Like most people who accept that history has carved for them a special place, and probably being familiar with Emerson’s mordant dictum – ‘to be great is to be misunderstood’1 – Mandela knew that his own legacy depended on the course he had championed: the talks between the government and the ANC. These had started five years prior to his release, when fresh from a check-up at Volks Hospital where he was visited by Kobie Coetsee, the minister of justice, Mandela had broached the question of talks between the ANC and the government.* Coetsee’s presence was a glimmer of hope in an otherwise unrelieved darkness. The year 1985 marked the bloodiest period of the struggle, a time characterised by an irreversibility of intent and a hardening of attitudes among the warring sides that stared at each other from across a great gulf.

Oliver Tambo, the ANC president and Mandela’s compatriot, had just called on South Africans to render the country ungovernable.2 Mandela, however, realised that the toll would be heavier on the unarmed masses facing an enemy using the panoply of state power. But he was a prisoner, a political prisoner, who, like a prisoner of war, has only one obligation – and that is to escape. Only, his escape from his immediate confinement was irreversibly intertwined with the need for the broader escape, or liberation, of the people of South Africa from the shackles of an unjust order. Having long studied his enemy and having read up on its literature on history, jurisprudence, philosophy, language and culture, Mandela had come to the understanding that white people were fated to discover that they were as damaged by racism as were black people. The system based on lies that had given them a false sense of superiority would prove poisonous to them and to future generations, rendering them unsuited to the larger world.

Separated from his prison comrades on his return from hospital to Pollsmoor Prison, a period Mandela called his ‘splendid isolation’, it was brought home to him that something had to give. He concluded that ‘it simply did not make sense for both sides to lose thousands if not millions of lives in a conflict that was unnecessary’.3 It was time to talk.

Conscious of the repercussions of his actions to the liberation struggle in general and the ANC in particular, he was resigned to his fate: if things went awry, he reasoned, the ANC could still save face by ascribing his actions to the erratic frolic of an isolated individual, not its representative.

‘Great men make history,’ C. L. R. James, the influential Afro-Trinidadian historian writes, ‘but only such history as it is possible for them to make.
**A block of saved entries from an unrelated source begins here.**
Definition getink (color : Color) : res Color :=
  match color with
  | [v] =>
      if fits 64 v
      then Ok [Z.land v 255; Z.land (Z.shiftr v 8) 255;
               Z.land (Z.shiftr v 16) 255; Z.land (Z.shiftr v 24) 255]
      else Raise OverflowError
  | [r; g; b] =>
      if fits 64 r && fits 32 g && fits 32 b
      then Ok [CLIP8 r; CLIP8 g; CLIP8 b; 255%Z]
      else Raise OverflowError
  | [r; g; b; a] =>
      if fits 64 r && fits 32 g && fits 32 b && fits 32 a
      then Ok [CLIP8 r; CLIP8 g; CLIP8 b; CLIP8 a]
      else Raise OverflowError
  | _ => Raise TypeError
  end.

(** [ImageDraw.Draw(im).rectangle((x0, y0, x1, y1), fill=color, outline=None)]:
    every pixel of the image with [x0 <= x <= x1] and [y0 <= y <= y1] takes
    the fill color; the box is clipped to the image. *)
Definition in_box (box : nat * nat * nat * nat) (x y : nat) : bool :=
  let '(x0, y0, x1, y1) := box in
  (x0 <=? x) && (x <=? x1) && (y0 <=? y) && (y <=? y1).

Definition draw_rectangle (im : Image) (box : nat * nat * nat * nat)
    (fill : Color) : res Image :=
  ink ← getink fill;
  Ok (mkImage (im_size im)
        (imap (λ y row, imap (λ x c, if in_box box x y then ink else c) row)
              (im_rows im))).

(** [ImageDraw.Draw(im).text(xy, text, fill=color)]: the glyphs come from
    Pillow's default font, which is outside this program; the painter is a
    parameter of the functions that draw text. *)
Definition TextPainter : Type := Image → nat * nat → string → Color → Image.

(** ** Python builtins used on strings *)

(** The blanks that [int] skips around a literal: the space and the
    characters from tab to carriage return (codes 9 to 13) and, among the
    other code points below 256, the two that count as whitespace, U+0085
    and U+00A0. The separators with the codes 28 to 31 are not skipped:
    [int] rejects a literal next to one of them. *)
Definition is_space (c : ascii) : bool :=
  let n := nat_of_ascii c in
  (n =? 32) || ((9 <=? n) && (n <=? 13)) || (n =? 133) || (n =? 160).

Definition digit_of (c : ascii) : option Z :=
  let n := nat_of_ascii c in
  if (48 <=? n) && (n <=? 57) then Some (Z.of_nat (n - 48)) else None.

(** Decimal digits, with single underscores allowed between digits. *)
Fixpoint digits_value (acc : Z) (after_digit : bool) (s : list ascii) : option Z :=
  match s with
  | [] => if after_digit then Some acc else None
  | c :: s' =>
      match digit_of c with
      | Some d => digits_value (10 * acc + d)%Z true s'
      | None =>
          if decide (c = "_"%char)
          then if after_digit then digits_value acc false s' else None
          else None
      end
  end.

Fixpoint lstrip (s : list ascii) : list ascii :=
  match s with
  | c :: s' => if is_space c then lstrip s' else s
  | [] => []
  end.

Definition strip (s : list ascii) : list ascii :=
  reverse (lstrip (reverse (lstrip s))).

(** [int(s)] for a string [s]: the value, or [None] where Python raises
    [ValueError]. The cap on the number of digits of a literal (4300 by
    default from CPython 3.11 on, an interpreter setting) is not part of
    the function: it is [int] on the literals of at most 4300 digits, and
    on every literal where the cap is off. *)
Definition py_int (s : string) : option Z :=
  match strip (list_ascii_of_string s) with
  | "+"%char :: ds => digits_value 0 false ds
  | "-"%char :: ds => Z.opp <$> digits_value 0 false ds
  | ds => digits_value 0 false ds
  end.

(** [s.split(sep)] for a one-character separator. *)
Fixpoint split (sep : ascii) (s : string) : list string :=
  match s with
  | EmptyString => [EmptyString]
  | String c s' =>
      if decide (c = sep) then EmptyString :: split sep s'
      else match split sep s' with
           | piece :: pieces => String c piece :: pieces
           | [] => [String c EmptyString]
           end
  end.

(** [floor(a / b)] for non-negative ints [a] and [b]: the true division
    raises on a zero divisor; on these operands the floor of the float
    quotient is the integer quotient. *)
Definition floor_div (a b : nat) : res nat :=
  if decide (b = 0) then Raise ZeroDivisionError else Ok (a / b).

(** ** The program *)

(** [get_im_data(image)] *)
Definition get_im_data (image : Image) : list Color :=
  fold_left
    (λ colors_present color,
       if decide (color ∈ colors_present) then colors_present
       else colors_present ++ [color])
    (getdata image) [].

Definition palette_size : nat * nat := (300, 200).

(** [make_palette(base, color_list, disp_text)]; an argument left at its
    default is [None]. *)
Definition make_palette (text : TextPainter) (base : option Image)
    (color_list : option (list Color)) (disp_text : option string) : res Image :=
  base ← match base, color_list with
         | Some base, _ => Ok base
         | None, Some color_list =>
             Ok (Image_new (length color_list, 1) [255; 255; 255; 0]%Z)
         | None, None => Raise TypeError
         end;
  let color_list := default (get_im_data base) color_list in
  let palette_image := Image_new palette_size [0; 0; 0; 0]%Z in
  let num_cols := length color_list in
  col_width ← floor_div (fst palette_size) num_cols;
  '(palette_image, right_shift) ←
    foldM (λ '(palette_image, right_shift) color,
             palette_image ←
               draw_rectangle palette_image
                 (col_width * right_shift, 0,
                  col_width * (right_shift + 1), snd palette_size)
                 color;
             Ok (palette_image, right_shift + 1))
          (palette_image, 0) color_list;
  match disp_text with
  | Some disp_text =>
      if decide (disp_text = EmptyString) then Ok palette_image
      else Ok (text palette_image (0, 0) disp_text [255; 255; 255; 255]%Z)
  | None => Ok palette_image
  end.

(** [load_palette_file(file_location)]; the file is given by the lines that
    iterating over it yields. *)
Definition load_palette_file (text : TextPainter) (file : list string) : res Image :=
  colors ←
    foldM (λ colors entry,
             let line := split ","%char entry in
             entry ← foldM (λ entry val,
                              match py_int val with
                              | Some n => Ok (entry ++ [n])
                              | None => Raise (ValueError val)
                              end)
                           [] line;
             Ok (colors ++ [entry]))
          [] file;
  make_palette text None (Some colors) (Some "new palette"%string).

(** [get_color_map(old_colors, new_colors)] *)
Definition get_color_map (old_colors new_colors : list Color)
    : res (gmap Color Color) :=
  let max_colors := length old_colors in
  foldM (λ color_map i,
           if (Z.of_nat i >? Z.of_nat (length new_colors) - 1)%Z then
             old ← index old_colors i;
             Ok (<[old := old]> color_map)
           else
             new ← index new_colors i;
             old ← index old_colors i;
             Ok (<[old := new]> color_map))
        ∅ (seq 0 max_colors).

(** The two nested loops of [swap_colors]: every pixel of [new_image] is
    written with the color the dictionary holds for the pixel of [original]
    at the same coordinates. *)
Definition swap_pixels (original : Image) (color_map : gmap Color Color)
    (new_image : Image) : res Image :=
  foldM (λ new_image x_coord,
           foldM (λ new_image y_coord,
                    old ← getpixel original x_coord y_coord;
                    new ← getitem color_map old;
                    putpixel new_image x_coord y_coord new)
                 new_image (seq 0 (height new_image)))
        new_image (seq 0 (width new_image)).

(** [swap_colors(original, palette)] *)
Definition swap_colors (text : TextPainter) (original palette : Image) : res Image :=
  old_pal ← make_palette text (Some original) None None;
  let old_colors := get_im_data old_pal in
  let new_colors := get_im_data palette in
  let new_image := Image_new (im_size original) [255; 255; 255; 0]%Z in
  color_map ← get_color_map old_colors new_colors;
  swap_pixels original color_map new_image.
Their freedom of achievement is limited by the necessities of their environment.’4

In almost three decades of incarceration, Mandela had devoted time to analysing the country he was destined to lead. In those moments of waiting for word from his captors or for a clandestine signal from his compatriots, he mulled over the nature of society, its saints and its monsters. Although in prison – his freedom of achievement limited by the necessities of his environment – he gradually gained access to the highest councils of apartheid power, finally meeting with an ailing President P. W. Botha, and later his successor, F. W. de Klerk.*

Outside, deaths multiplied and death squads thrived; more funerals gave rise to more cycles of killings and assassinations, including of academics. A new language evolved on the streets, and people became inured to self-defence units and grislier methods of execution, such as the brutal ‘necklace’, being used on those seen as apartheid collaborators.

In all the meetings Mandela held with government representatives what was paramount in his mind was a solution to the South African tragedy. From De Klerk down to the nineteen-year-old policeman clad in body armour, trying to push away angry crowds, these were men and women of flesh and blood, who, like a child playing with a hand grenade, seemed unaware of the fact that they were careening towards destruction – and taking countless millions down with them.

Mandela hoped that sense would prevail before it was too late. Nearing seventy, he was aware of his own mortality.